Toxicologic Mechanism

    A) Many species of Asian vipers which include: Russell's Viper in the Indian subcontinent and Southeast Asia, the mamushis (genus Agkistrodon Gloydius) of the Far East, the habus (genus Trimeresurus) of Japan and pit vipers (genera Calloselasma and Trimeresurus) of Southeast Asia can produce significant morbidity and mortality (Meier & White, 1995).
    B) Venoms by most vipers cause significant local injury that can develop in as little as 15 minutes or be delayed several hours. Tissue necrosis is caused by the abundant supply of proteolytic enzymes and phospholipases A(2) found in the venom (Meier & White, 1995).
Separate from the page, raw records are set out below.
(** One round of the loop over the dirty blocks. *)
Definition reconcile_step (switch : Z) (rc : Reconcile) (eb : BlockExt * BlockView) :
    outcome Error (option Reconcile) :=
  let '(ext, b) := eb in
  if negb (Switch_disable_all switch) then
    match rc_error rc with
    | None =>
        match BlockCellProvider_new b with
        | Panic => Panic
        | Err err => Ok (Some (mkReconcile (rc_txn rc) (rc_cache rc) (Some err)))
        | Ok block_cp =>
            match resolve_block (rc_txn rc) block_cp b with
            | Panic => Panic
            | Err err => Ok (Some (mark_invalid rc b ext (rc_cache rc) (Some err)))
            | Ok resolved =>
                let '(r, cache) := verify_block (rc_txn rc) (rc_cache rc) switch b resolved in
                match r with
                | Panic => Panic
                | Err err => Ok (Some (mark_invalid rc b ext cache (Some err)))
                | Ok None => Ok None
                | Ok (Some txs_fees) => Some <$> attach_verified rc b (set_txs_fees ext txs_fees) cache
                end
            end
        end
    | Some err => Ok (Some (mark_invalid rc b ext (rc_cache rc) (Some err)))
    end
  else Some <$> attach_verified rc b ext (rc_cache rc).

Fixpoint reconcile_loop (switch : Z) (rc : Reconcile) (l : list (BlockExt * BlockView)) :
    outcome Error (option Reconcile) :=
  match l with
  | [] => Ok (Some rc)
  | eb :: l' =>
      r ← reconcile_step switch rc eb;
      match r with
      | None => Ok None
      | Some rc => reconcile_loop switch rc l'
      end
  end.

(** The verdict and the cache. *)
Definition reconcile_main_chain (txn : Store) (cache : lru CacheEntry) (fork : ForkChanges)
    (switch : Z) : outcome Error (option Store) * lru CacheEntry :=
  match (verified_len ← ForkChanges_verified_len fork;
         txn ← try_fold attach_main txn (take verified_len (attached_blocks fork));
         reconcile_loop switch (mkReconcile txn cache None)
           (zip (dirty_exts fork) (drop verified_len (attached_blocks fork)))) with
  | Panic => (Panic, cache)
  | Err e => (Err e, cache)
  | Ok None => (Ok None, cache)
  | Ok (Some rc) =>
      (match rc_error rc with Some err => Err err | None => Ok (Some (rc_txn rc)) end, rc_cache rc)
  end.

(** *** insert_block *)

Definition update_proposal_table (t : ProposalTable) (fork : ForkChanges) : ProposalTable :=
  let t := foldl (fun t blk => (ProposalTable_remove t (BlockView_number blk)).2) t
             (detached_blocks fork) in
  foldl (fun t blk => (ProposalTable_insert t (BlockView_number blk)
                         (BlockView_union_proposal_ids blk)).2) t (attached_blocks fork).

(** What [insert_block] computes before it compares the difficulties: the
    transaction, the ext of the block, its epoch, and whether the epoch is new. *)
Definition prepare_block (s : ChainService) (now : Z) (block : BlockView) (switch : Z) :
    outcome Error (Store * BlockExt * EpochExt * bool) :=
  let parent_hash := parent_hash (BlockView_raw block) in
  _ ← (if Switch_disable_non_contextual switch then Ok tt else BlockVerifier_verify consensus block);
  parent_ext ← expect (get_block_ext (db s) parent_hash);
  parent_header ← expect (get_block_header (db s) parent_hash);
  difficulty ← HeaderView_difficulty (BlockView_header block);
  cannon_total_difficulty ← u256_add (total_difficulty parent_ext) difficulty;
  _ ← guard_err (bool_decide (verified parent_ext = Some false))
        (into (mkInvalidParentError (header_hash parent_header)));
  let db_txn := insert_block (db s) block in
  parent_header_epoch ← expect (get_block_epoch (db s) (header_hash parent_header));
  next_epoch_ext ← store_next_epoch_ext (db s) consensus parent_header_epoch parent_header;
  let epoch := default parent_header_epoch next_epoch_ext in
  uncles ← u64_add (total_uncles_count parent_ext) (zlen (block_uncles (block_data block)));
  let ext := mkBlockExt now cannon_total_difficulty uncles None [] in
  let db_txn := insert_block_epoch_index db_txn (block_hash block)
                  (last_block_hash_in_previous_epoch epoch) in
  let db_txn := insert_epoch_ext db_txn (last_block_hash_in_previous_epoch epoch) epoch in
  Ok (db_txn, ext, epoch, bool_decide (is_Some next_epoch_ext)).

(** The transaction of a new best block. *)
Definition switch_to (s : ChainService) (db_txn : Store) (block : BlockView) (ext : BlockExt)
    (epoch : EpochExt) (new_epoch : bool) (switch : Z) :
    outcome Error (option (Store * ForkChanges)) * lru CacheEntry :=
  match (fork ← find_fork (db s) ForkChanges_default (HeaderView_number (snap_tip_header (snapshot s)))
                  block ext;
         db_txn ← rollback (detached_blocks fork) db_txn;
         Ok (fork, db_txn)) with
  | Panic => (Panic, txs_verify_cache s)
  | Err e => (Err e, txs_verify_cache s)
  | Ok (fork, db_txn) =>
      let '(r, cache) := reconcile_main_chain db_txn (txs_verify_cache s) fork switch in
      (map_some (fun db_txn =>
         let db_txn := insert_tip_header db_txn (BlockView_header block) in
         (if new_epoch || ForkChanges_has_detached fork
          then insert_current_epoch_ext db_txn epoch else db_txn, fork)) r, cache)
  end.

Definition with_cache (s : ChainService) (cache : lru CacheEntry) : ChainService :=
  mkChainService (db s) (snapshot s) (proposal_table s) cache.

(** After the commit of a new best block. *)
Definition new_best (s : ChainService) (db_txn : Store) (fork : ForkChanges) (block : BlockView)
    (ext : BlockExt) (epoch : EpochExt) :
    outcome Error (option bool) * ChainService * list Notification :=
  let table := update_proposal_table (proposal_table s) fork in
  match ProposalTable_finalize table (snap_proposals (snapshot s)) (BlockView_number block) with
  | Panic => (Panic, mkChainService db_txn (snapshot s) table (txs_verify_cache s), [])
  | Err e => (Err e, mkChainService db_txn (snapshot s) table (txs_verify_cache s), [])
  | Ok (detached_ids, new_proposals, table) =>
      let fork := set_detached_proposal_id fork detached_ids in
      let new_snapshot :=
        mkSnapshot (BlockView_header block) (total_difficulty ext) epoch db_txn new_proposals in
      (Ok (Some true),
       mkChainService db_txn new_snapshot table (txs_verify_cache s),
       [UpdateTxPoolForReorg (detached_blocks fork) (attached_blocks fork)
          (detached_proposal_id fork) new_snapshot] ++
       ((fun b => NotifyNewUncle (BlockView_as_uncle b)) <$> detached_blocks fork) ++
       [NotifyNewBlock block])
  end.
    C) Hemostatic abnormalities are a distinct feature of envenomation by many vipers (Meier & White, 1995; Anon, 1999). Several specific factors are responsible for producing incoagulable blood. For instance, the Russell's viper contains several different procoagulants which activate different steps of the clotting cascade which results in the formation of fibrin in the blood. The body almost immediately begins to break down the fibrin which can result in a depletion of clotting factors in as little as 30 minutes after a bite ("consumption coagulopathy") causing the blood to no longer clot (Meier & White, 1995; Anon, 1999).
    1) Fibrinogen clotting (thrombin-like) enzymes have been isolated from the venoms of many species of Asian pit vipers (Meier & White, 1995). Factors referred to as "hemorrhagins" (zinc metalloproteinases) damage the endothelial lining of the blood vessel walls causing spontaneous systemic hemorrhage (Anon, 1999).
    2) Ancrod is a serine protease from the venom of T. flavoviridis, A. blomhoffii brevicaudus, D. acutus, O. okinavensis, T. stejnegeri, and A. ussuriensis.
    3) Factor X activity has been found in the venom of Russell's Viper (which also has Factor V), E. carinatus, and Cerastes Cerastes.
    4) Prothrombin-activating activity (Escarin) has been found in the venom of Echis carinatus.
    D) Envenomation by some vipers can result in direct myocardial toxicity as noted by cardiac dysrhythmias or abnormal ECG findings (Meier & White, 1995).
    E) The venom of Daboia russelii is responsible for producing many different clinical responses which can include: coagulopathies, anaphylaxis, acute renal failure, mild neurotoxic symptoms, acute and chronic endocrine abnormalities secondary to injury of the anterior pituitary (Meier & White, 1995).
    1) Neurotoxic effects are caused by the presence of phospholipases A(2) with presynaptic neurotoxic activity which have been found in the venoms of these species: Russell's Vipers, Chinese and Japanese Mamushis (A. b. brevicaudus and A. b. blomhoffii) and experimentally in the venom of A. intermedius (Meier & White, 1995).
    F) Phospholipases A(2) are also thought to cause generalized rhabdomyolysis that can occur after Sri Lankan Russell's Viper bites (Meier & White, 1995). They are also responsible for causing damage to cell membranes, endothelium, skeletal muscle, nerve and red blood cells (Anon, 1999).